Most woods don't move enough to make that an issue in the case of a typical 1-2" long tenon.
Don't forget when making your mortises that 1/4" plywood isn't really
1/4" thick!Plywood will work OK as a loose tenon, but you will have an even stronger joint if you use a solid piece of wood with it's grain oriented across the joint. You can't achieve this with plywood
Mon, Oct 23, 2006, 2:12am (EDT+4) snipped-for-privacy@carolina.rr.com (Charley) doth stateth: Plywood will work OK as a loose tenon, but you will have an even stronger joint if you use a solid piece of wood with it's grain oriented across the joint. You can't achieve this with plywood
You've lost me on that one. How about explaining just whatcha mean?
JOAT It's not hard, if you get your mind right.
- Granny Weatherwax
Yes. If you're working at 1/4" or thinner, then the best way to make an accurate tenon this thin might well be to use ready-thicknessed plywood.
I wouldn't recommend it for big carpentry, but it's a fair compromise technique for thin splines.
Solid wood has all the grain oriented the same direction, plywood has half of it (more or less) oriented perpendicular to the rest. In a tenon the major loading is going to be shear across the grain of solid wood--half of the wood in plywood is oriented in a direction that provides little strength in that direction.
Further, leaving aside the difficulties of glueing such woods, you can make a loose tenon out of Ipe or Lignum Vitae and it will be vastly stronger when loaded in shear across the grain than will birch or douglas fir.
Mon, Oct 23, 2006, 10:03am snipped-for-privacy@cox.net (J.=A0Clarke) doth sayeth: Solid wood has all the grain oriented the same direction, plywood has half of it (more or less) oriented perpendicular to the rest.
Yep, already know that.
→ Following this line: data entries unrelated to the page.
(* ===== verification/MessageCodec.v ===== *)
(** * Round trips of the sync protocol

    Every well-formed message is encoded, and the discriminated decoder of its
    direction reads back the message the peer receives: the same message, with
    the defaults the decoders fill in. *)
From S2P Require Import Prelude GoStrings GoFloat GoJson Values Protocol ClientMessages ServerMessages ProtocolFacts.
Local Open Scope Z_scope.

(** ** Client messages *)

Definition opt_ok {A : Type} (f : A -> bool) (o : option A) : bool := from_option f true o.

Definition connect_ok (m : ConnectMessage) : bool :=
  utf8_ok (cn_SessionID m) && in_u32 (cn_ConnectionCount m) && utf8_ok (cn_LastCloseReason m)
  && opt_ok timestamp_ok (cn_MaxObservedTimestamp m) && opt_ok in_i64 (cn_ClientTS m).
Definition add_ok (m : QuerySetAdd) : bool :=
  in_u32 (qa_QueryID m) && utf8_ok (qa_UDFPath m) && values_ok (qa_Args m)
  && opt_string_ok (qa_Journal m) && utf8_ok (qa_ComponentPath m).
Definition modification_ok (m : QuerySetModification) : bool :=
  match m with ModAdd a => add_ok a | ModRemove q => in_u32 q end.
Definition modify_ok (m : ModifyQuerySetMessage) : bool :=
  in_u32 (mq_BaseVersion m) && in_u32 (mq_NewVersion m)
  && match mq_Modifications m with Some l => forallb modification_ok l | None => false end.
Definition request_ok (m : RequestMessage) : bool :=
  in_u32 (rq_RequestID m) && utf8_ok (rq_UDFPath m) && values_ok (rq_Args m)
  && utf8_ok (rq_ComponentPath m).
Definition authenticate_ok (m : AuthenticateMessage) : Prop :=
  in_u32 (au_BaseVersion m) && utf8_ok (au_TokenType m) && utf8_ok (au_Value m) = true /\
  from_option identity_ok True (au_ActingAs m).

Definition client_message_ok (m : ClientMessage) : Prop :=
  match m with
  | CConnect m => connect_ok m = true
  | CModifyQuerySet m => modify_ok m = true
  | CMutation m | CAction m => request_ok m = true
  | CAuthenticate m => authenticate_ok m
  | CEvent m => utf8_ok (ev_EventType m) = true
  end.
But, I would be thinking that the joint would destruct before the strength of the tenon counted, especially if the tenon is only 1/4"
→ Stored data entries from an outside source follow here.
Definition receiveMutationResponse (message : MutationResponseMessage) (c : Client)
    : Client * result client_error (option QueryResults) :=
  let hadOptimistic :=
    match requests c !! mr_RequestID message with
    | Some request => bool_decide (is_Some (r_optimisticUpdate request))
    | None => false
    end in
  match updateRequestFromMutationResponse message c with
  | (c, Err e) => (c, Err e)
  | (c, Ok _) =>
      let c := match mr_TS message with Some ts => observeTimestamp ts c | None => c end in
      (c, Ok (if negb (mr_Success message) && hadOptimistic
              then Some (queryResultsSnapshot c) else None))
  end.

Definition updateRequestFromActionResponse (message : ActionResponseMessage) (c : Client)
    : Client * result client_error unit :=
  let id := ar_RequestID message in
  match requests c !! id with
  | None => (c, Err (InvalidActionRequest id))
  | Some request =>
      if decide (r_kind request = syncRequestAction) then
        let c := rememberActionResult id
                   (functionResultFromResponse (ar_Success message) (ar_Value message)
                      (ar_ErrorMessage message) (ar_ErrorData message)) c in
        (set_requests (delete id (requests c)) c, Ok ())
      else (c, Err (MismatchedActionResponse id))
  end.

Definition syncAuthErrorFromMessage (m : AuthErrorMessage) : client_error :=
  SyncAuthError (ae_Error m) (ae_BaseVersion m) (ae_AuthUpdateAttempted m).

(** A nil message is [None]. *)
Definition ReceiveMessage (msg : option ServerMessage) (c : Client)
    : Client * result client_error (option QueryResults) :=
  match msg with
  | Some (STransition m) => let '(c, r) := receiveTransition m c in (c, Some <$> r)
  | Some (SMutationResponse m) => receiveMutationResponse m c
  | Some (SActionResponse m) =>
      let '(c, r) := updateRequestFromActionResponse m c in (c, (fun _ => None) <$> r)
  | Some (SAuthError m) => (c, Err (syncAuthErrorFromMessage m))
  | Some (SFatalError e) => (c, Err (FatalError e))
  | Some SPing => (c, Ok None)
  | Some (STransitionChunk _) => (c, Err UnexpectedChunk)
  | None => (c, Err UnsupportedMessage)
  end.

(** ** Reconnection *)

(** The order in which mutations are sent again: the ones the server has
    answered first, the latest timestamp first, then by id. *)
Definition replay_less (left right : trackedSyncRequest) : bool :=
  match r_ts left, r_ts right with
  | Some a, Some b => if negb (a =? b) then b <? a else r_id left <? r_id right
  | Some _, None => true
  | None, Some _ => false
  | None, None => r_id left <? r_id right
  end.
Definition replay_order (left right : trackedSyncRequest) : Prop := replay_less right left = false.
#[export] Instance replay_order_dec : RelDecision replay_order.
Proof. intros x y. unfold replay_order. apply _. Defined.

Definition replayed_requests (c : Client) : list trackedSyncRequest :=
  merge_sort replay_order
    (filter (fun r => r_kind r = syncRequestMutation) (tracked_requests c)).
Definition ReplayOngoingRequests (c : Client) : list ClientMessage :=
  map r_message (replayed_requests c).

Definition replay_add (q : localBaseQuery) : QuerySetModification :=
  ModAdd (mkAdd (q_id q) (q_canonicalPath q)
            (match q_args q with [] => None | l => Some l end) (mkOptionalString false None) "").
Definition replayQueryAdds (c : Client) : list QuerySetModification :=
  map replay_add (sortedBaseQueries (queries c)).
JOAT It's not hard, if you get your mind right.
- Granny Weatherwax
Huh?
Isn't it the tenon that holds the joint together?
Otherwise, why use a tenon?
Tue, Oct 24, 2006, 8:56am (EDT-3) snipped-for-privacy@spamcop.net doth query: Huh? Isn't it the tenon that holds the joint together? Otherwise, why use a tenon?
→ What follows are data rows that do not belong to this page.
Lemma resubscribe_lookup tok' q2 : queries c' !! tok' = Some q2 ->
  (tok' = tok /\ q2 = q') \/ (tok' <> tok /\ queries c !! tok' = Some q2 /\ q_id q2 <> q_id q).
Proof.
  cbn. destruct (decide (tok = tok')) as [<-|Hne].
  - rewrite lookup_insert_eq. intros [= <-]. by left.
  - rewrite lookup_insert_ne by done. intros H2. right. split; [done|]. split; [done|].
    intros He. by destruct (query_id_inj _ _ _ _ _ _ Hi H2 Hq He).
Qed.

Lemma resubscribe_count_same id' : id' <> q_id q ->
  subscribers_of id' c' = subscribers_of id' c.
Proof. intros Hne. unfold subscribers_of. cbn. set_solver. Qed.

Lemma resubscribe_count :
  Z.of_nat (size (subscribers_of (q_id q) c')) = Z.of_nat (size (subscribers_of (q_id q) c)) + 1.
Proof.
  assert (subscribers_of (q_id q) c' = {[id]} ∪ subscribers_of (q_id q) c) as ->.
  { unfold subscribers_of. cbn. set_solver. }
  rewrite size_union, size_singleton; [lia|].
  apply disjoint_singleton_l. unfold subscribers_of. intros [_ H]%elem_of_filter.
  exact (resubscribe_fresh H).
Qed.

Lemma resubscribe_inv : queries_inv (n + 1) c'.
Proof.
  pose proof resubscribe_idx as Hidx. pose proof (qi_idx _ _ Hi _ _ Hq) as Hqi.
  constructor.
  - cbn. pose proof (qi_next _ _ Hi). lia.
  - intros tok' q2 [[-> ->]|(_ & H2 & _)]%resubscribe_lookup;
      [exact (qi_token _ _ Hi _ _ Hq)|exact (qi_token _ _ Hi _ _ H2)].
  - intros id' tok' Ht. destruct (qi_id _ _ Hi _ _ Ht) as (q2 & H2 & He). cbn.
    destruct (decide (tok = tok')) as [<-|Hne].
    + rewrite lookup_insert_eq. exists q'. split; [done|]. cbn. congruence.
    + rewrite lookup_insert_ne by done. eauto.
  - intros tok' q2 [[-> ->]|(_ & H2 & _)]%resubscribe_lookup;
      [exact (qi_range _ _ Hi _ _ Hq)|exact (qi_range _ _ Hi _ _ H2)].
  - intros tok' q2 [[-> ->]|(_ & H2 & _)]%resubscribe_lookup.
    + cbn. lia.
    + pose proof (qi_idx _ _ Hi _ _ H2). lia.
  - intros tok' q2 [[-> ->]|(_ & H2 & Hne)]%resubscribe_lookup.
    + cbn [q_id q_numSubscribers q']. rewrite resubscribe_count.
      destruct (qi_count _ _ Hi _ _ Hq). lia.
    + rewrite resubscribe_count_same by done. by apply (qi_count _ _ Hi _ _ H2).
  - intros s. cbn [subscribers c' set_subscribers].
    rewrite elem_of_union, elem_of_singleton. intros [->|Hs].
    + exists tok, q'. cbn. rewrite lookup_insert_eq. split; [done|]. split; [done|]. lia.
    + destruct (qi_subs _ _ Hi _ Hs) as (tok' & q2 & H2 & He & Hr). cbn.
      destruct (decide (tok = tok')) as [<-|Hne].
      * exists tok, q'. rewrite lookup_insert_eq. split; [done|].
        assert (q2 = q) as -> by congruence. cbn. split; [done|lia].
      * exists tok', q2. by rewrite lookup_insert_ne.
  - intros tok' q2 [[-> ->]|(_ & H2 & _)]%resubscribe_lookup;
      [exact (qi_args _ _ Hi _ _ Hq)|exact (qi_args _ _ Hi _ _ H2)].
Qed.
End resubscribe.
Durned if I know, anymore I'm just confused by ll it all. I think I'll just stick with dowels.
JOAT It's not hard, if you get your mind right.
- Granny Weatherwax
Thu, Oct 26, 2006, 11:59pm (EDT+14) snipped-for-privacy@Somewhere.net (Paul=A0D) doth sayeth: Stick with dowels ..... small round loose tennons
Not loose the way I use 'em.
JOAT It's not hard, if you get your mind right.
- Granny Weatherwax
THe term 'loose' was used loosley
Not loose the way I use 'em.
JOAT It's not hard, if you get your mind right.